Tuning the Reactivity of Osmium(II) and Ruthenium(II) Arene Complexes under Physiological Conditions

The OsII arene ethylenediamine (en) complexes [(η6-biphenyl)Os(en)Cl][Z], Z = BPh4 (4) and BF4 (5), are inactive toward A2780 ovarian cancer cells despite 4 being isostructural with an active RuII analogue, 4R. Hydrolysis of 5 occurred 40 times more slowly than 4R. The aqua adduct 5A has a low pKa (6.3) compared to that of [(η6-biphenyl)Ru(en)(OH2)]2+ (7.7) and is therefore largely in the hydroxo form at physiological pH. The rate and extent of reaction of 5 with 9-ethylguanine were also less than those of 4R. We replaced the neutral en ligand by anionic acetylacetonate (acac).
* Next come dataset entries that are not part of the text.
(** * Landmark sampling helpers of the persistent-homology notebook

    Shallow embedding of the three helper functions of
    [Day 2 - Persistent homology.ipynb]: [maxmin], [uniform_sampling] and
    [plot_barcodes].

    Numbers.  The notebook works on [float64] arrays.  [maxmin] and
    [uniform_sampling] never do arithmetic on the entries of the distance
    matrix: they only compare them and select one of them ([np.argmax],
    [np.minimum], [np.min], [np.max]).  Every finite [float64] is a rational
    number and comparison of finite floats is comparison of those rationals,
    so entries are modelled as [Q]; equality of values is [Qeq].

    Randomness.  The global NumPy generator is modelled as an explicit state
    [rng], an infinite tape of raw draws, threaded through the functions.

    Exceptions.  A Python exception is a value [Raise e] of the result type. *)

From Stdlib Require Import List ZArith QArith Qminmax Lia Lqa Permutation Bool Arith.
Import ListNotations.

Local Open Scope nat_scope.

(** ** Python results and exceptions *)

(** The NumPy / Matplotlib operation that raised. *)
Inductive np_op : Type :=
| op_randint | op_choice | op_getitem | op_argmax | op_min | op_max
| op_subplots | op_subscript.

Inductive exn : Type :=
| ValueError (origin : np_op)
| IndexError (origin : np_op)
| TypeError (origin : np_op).

Inductive res (A : Type) : Type :=
| Ok (a : A)
| Raise (e : exn).
Arguments Ok {A} a.
Arguments Raise {A} e.

Definition bind {A B : Type} (c : res A) (k : A -> res B) : res B :=
  match c with
  | Ok a => k a
  | Raise e => Raise e
  end.

Notation "x <- c ;; k" := (bind c (fun x => k))
  (at level 61, c at next level, right associativity).
Notation "' pat <- c ;; k" := (bind c (fun x => match x with pat => k end))
  (at level 61, pat pattern, c at next level, right associativity).

(** ** The random generator *)

Definition rng : Type := nat -> nat.

Definition rng_next (g : rng) : nat * rng := (g 0, fun i => g (S i)).

(** [np.random.randint(low, high)]: one integer of [low, high). *)
Definition randint (low high : nat) (g : rng) : res (nat * rng) :=
  if high <=? low then Raise (ValueError op_randint)
  else let (x, g') := rng_next g in Ok (low + x mod (high - low), g').

Fixpoint draws (k a : nat) (g : rng) : list nat * rng :=
  match k with
  | O => ([], g)
  | S k' =>
      let (x, g1) := rng_next g in
      let (xs, g2) := draws k' a g1 in
      (x mod a :: xs, g2)
  end.

(** [np.random.choice(a, size)] with the defaults [replace=True], [p=None]:
    [size] independent draws from [range(a)]. *)
Definition choice (a : nat) (size : Z) (g : rng) : res (list nat * rng) :=
  if (size <? 0)%Z then Raise (ValueError op_choice)
  else if (a =? 0) && (0 <? size)%Z then Raise (ValueError op_choice)
  else Ok (draws (Z.to_nat size) a g).

(** ** Arrays *)

(** A 2-D array is the list of its rows; in an [ndarray] all rows have one
    length. *)
Definition ndarray : Type := list (list Q).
The complexes [(η6-arene)Os(acac)Cl], arene = biphenyl (6), benzene (7), and p-cymene (8), adopt piano-stool structures similar to those of the RuII analogues and form weak dimers through intermolecular (arene)CH···O(acac) H-bonds. Remarkably, these OsII acac complexes undergo rapid hydrolysis to produce not only the aqua adduct, [(η6-arene)Os(acac)(OH2)]+, but also the hydroxo-bridged dimer, [(η6-arene)Os(μ2-OH)3Os(η6-arene)]+. The pKa values for the aqua adducts 6A, 7A, and 8A (7.1, 7.3, and 7.6, respectively) are lower than that for [(η6-p-cymene)Ru(acac)(OH2)]+ (9.4). Complex 8A rapidly forms adducts with 9-ethylguanine and adenosine, but not with cytidine or thymidine. Despite their reactivity toward nucleobases, complexes 68 were inactive toward A549 lung cancer cells. This is attributable to rapid hydrolysis and formation of unreactive hydroxo-bridged dimers which, surprisingly, were the only species present in aqueous solution at biologically relevant concentrations. Hence, the choice of chelating ligand in OsII (and RuII) arene complexes can have a dramatic effect on hydrolysis behavior and nucleobase binding and provides a means of tuning the reactivity and the potential for discovery of anticancer complexes.